◆ Exercise description:
Select all lines in the records that include "outcome".

== Data listing

(** ** Meaning of the calls *)

Definition set_log (s : proxyState) (e : event) : proxyState :=
  mkProxy (protocolClosed s) (proxyCreated s) (connectOnce s) (upstreamSet s) (connectErr s)
    (proxyClosed s) (remoteForwards s) (agentForward s) (channels s) (begun s) (lost s) (log s ++ [e]).
Definition set_once (s : proxyState) (o : onceState) : proxyState :=
  mkProxy (protocolClosed s) (proxyCreated s) o (upstreamSet s) (connectErr s)
    (proxyClosed s) (remoteForwards s) (agentForward s) (channels s) (begun s) (lost s) (log s).
Definition set_upstream (s : proxyState) (set : bool) (err : option error) : proxyState :=
  mkProxy (protocolClosed s) (proxyCreated s) (connectOnce s) set err
    (proxyClosed s) (remoteForwards s) (agentForward s) (channels s) (begun s) (lost s) (log s).
Definition set_protocol (s : proxyState) (closed created : bool) : proxyState :=
  mkProxy closed created (connectOnce s) (upstreamSet s) (connectErr s)
    (proxyClosed s) (remoteForwards s) (agentForward s) (channels s) (begun s) (lost s) (log s).
Definition set_forwards (s : proxyState) (m : option (gmap string (option nat))) (gone : list nat)
    : proxyState :=
  mkProxy (protocolClosed s) (proxyCreated s) (connectOnce s) (upstreamSet s) (connectErr s)
    (proxyClosed s) m (agentForward s) (channels s) (begun s) (lost s ++ gone) (log s).
Definition set_agent (s : proxyState) (a : option nat) : proxyState :=
  mkProxy (protocolClosed s) (proxyCreated s) (connectOnce s) (upstreamSet s) (connectErr s)
    (proxyClosed s) (remoteForwards s) a (channels s) (begun s) (lost s) (log s).
Definition set_channels (s : proxyState) (cs : list proxiedChannel) : proxyState :=
  mkProxy (protocolClosed s) (proxyCreated s) (connectOnce s) (upstreamSet s) (connectErr s)
    (proxyClosed s) (remoteForwards s) (agentForward s) cs (begun s) (lost s) (log s).
Definition set_begun (s : proxyState) (n : nat) : proxyState :=
  mkProxy (protocolClosed s) (proxyCreated s) (connectOnce s) (upstreamSet s) (connectErr s)
    (proxyClosed s) (remoteForwards s) (agentForward s) (channels s) n (lost s) (log s).
Definition close_proxy (s : proxyState) : proxyState :=
  mkProxy (protocolClosed s) (proxyCreated s) (connectOnce s) (upstreamSet s) (connectErr s)
    true None None (channels s) (begun s) (lost s) (log s).

(** Lookup in a possibly nil Go map; the value of a missing key is the nil function. *)
Definition forward_at (s : proxyState) (key : string) : option (option nat) :=
  m ← remoteForwards s; m !! key.
(** The finish functions a map of forwards holds. *)
Definition held (m : gmap string (option nat)) : list nat := omap snd (map_to_list m).

Definition update_channel (s : proxyState) (channel : nat) (f : proxiedChannel → proxiedChannel)
    : proxyState := set_channels s (alter f channel (channels s)).

Definition guarded (b : bool) (s : proxyState) : option proxyState := if b then Some s else None.

Definition opt_list {A} (o : option A) : list A := match o with Some a => [a] | None => [] end.

(** The state after a call was answered by [r]; [None] when that answer is not possible now.  Calls
    of the outside may be answered in any way. *)
Definition answer (s : proxyState) (c : call) : resp c → option proxyState :=
  match c with
  | Begin o => fun '(h, err) =>
      match h with
      | None => Some (set_log s (EvBegin o h err))
      | Some n => guarded (bool_decide (n = begun s))
                    (set_log (set_begun s (S (begun s))) (EvBegin o h err))
      end
  | Finish h r => fun _ => Some (set_log s (EvFinish h r))
  | OpenChannel to channelType extraData => fun _ => Some (set_log s (EvOpen to channelType extraData))
  | SendRequest to r => fun _ => Some (set_log s (EvRequest to (rq_Type r) (rq_Payload r)))
  | SendChannelRequest ch to r => fun _ =>
      Some (set_log s (EvChannelRequest ch to (rq_Type r) (rq_Payload r)))
  | ProxyStreams ch => fun outcome =>
      match outcome, channels s !! ch with
      | ProxyDone _, Some c => guarded (negb (pc_terminalRequest c) || pc_requestsForwarded c) s
      | _, _ => Some s
      end
  | ConnectionProxy => fun available =>
      if protocolClosed s then guarded (negb available) s
      else guarded available (set_protocol s false true)
  | CloseProtocol => fun created =>
      guarded (bool_decide (created = proxyCreated s)) (set_protocol s true false)
  | OnceEnter => fun first =>
      match connectOnce s with
      | OnceNew => guarded first (set_once s OnceRunning)
      | OnceRunning => None
      | OnceDone => guarded (negb first) s
      end
  | OnceExit => fun _ => Some (set_once s OnceDone)
  | PublishUpstream dialed => fun p =>
      match dialed, p with
      | Some e, PublishedError => Some (set_upstream s (upstreamSet s) (Some e))
      | None, PublishedClosed => guarded (proxyClosed s)
          (set_upstream s (upstreamSet s) (Some (ESentinel context_Canceled)))
      | None, PublishedUpstream => guarded (negb (proxyClosed s)) (set_upstream s true (connectErr s))
      | _, _ => None
      end
  | ReadUpstream => fun '(err, set) =>
      guarded (bool_decide (err = connectErr s) && bool_decide (set = upstreamSet s)) s
  | CloseProxy => fun r =>
      match r with
      | None => guarded (proxyClosed s) s
      | Some (upstream, finishes) =>
          guarded (negb (proxyClosed s) && bool_decide (upstream = upstreamSet s) &&
                   bool_decide (finishes ≡ₚ held (default ∅ (remoteForwards s)) ++ opt_list (agentForward s)))
            (close_proxy s)
      end
  | HasRemoteForward key => fun known => guarded (bool_decide (known = bool_decide (is_Some (forward_at s key)))) s
  | AddRemoteForward key h => fun added =>
      if proxyClosed s then guarded (negb added) s
      else match remoteForwards s with
           | None => None
           | Some m => guarded added
               (set_forwards s (Some (<[key := h]> m)) (opt_list (default None (m !! key))))
           end
  | RemoveRemoteForward key => fun h =>
      guarded (bool_decide (h = default None (forward_at s key)))
        (set_forwards s (delete key <$> remoteForwards s) [])
  | HasAgentForward => fun set => guarded (bool_decide (set = bool_decide (is_Some (agentForward s)))) s
  | SetAgentForward h => fun '(set, previous) =>
      if proxyClosed s then guarded (negb set && bool_decide (previous = None)) s
      else guarded (set && bool_decide (previous = agentForward s)) (set_agent s (Some h))
  | NewChannel h to channelType extraData => fun ch =>
      let terminal := bool_decide (channelType = ChannelSession) in
      guarded (bool_decide (ch = length (channels s)))
        (set_log (set_channels s (channels s ++ [mkProxied terminal h None false false false]))
           (EvServe ch to channelType extraData))
  | RecordExit ch status => fun _ =>
      Some (update_channel s ch (fun c => mkProxied (pc_terminalRequest c) (pc_finish c) (Some status)
                                            (pc_requestsForwarded c) (pc_ended c) (pc_late c)))
  | ReplaceFinish ch h => fun previous =>
      match channels s !! ch with
      | None => None
      | Some c => guarded (bool_decide (previous = pc_finish c))
          (update_channel s ch (fun c => mkProxied (pc_terminalRequest c) (Some h) (pc_exitCode c)
                                           (pc_requestsForwarded c) (pc_ended c)
                                           (pc_late c || pc_ended c)))
      end
  | RequestsForwarded ch => fun _ =>
      Some (update_channel s ch (fun c => mkProxied (pc_terminalRequest c) (pc_finish c) (pc_exitCode c)
                                            true (pc_ended c) (pc_late c)))
  | TakeFinish ch => fun '(h, exitCode) =>
      match channels s !! ch with
      | None => None
      | Some c => guarded (bool_decide (h = pc_finish c) && bool_decide (exitCode = pc_exitCode c))
          (update_channel s ch (fun c => mkProxied (pc_terminalRequest c) None (pc_exitCode c)
                                           (pc_requestsForwarded c) true (pc_late c)))
      end
  | Panic => fun _ => None
  | _ => fun _ => Some s
  end.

====

◆ Answer to this problem:
  | ProxyStreams ch => fun outcome =>
      match outcome, channels s !! ch with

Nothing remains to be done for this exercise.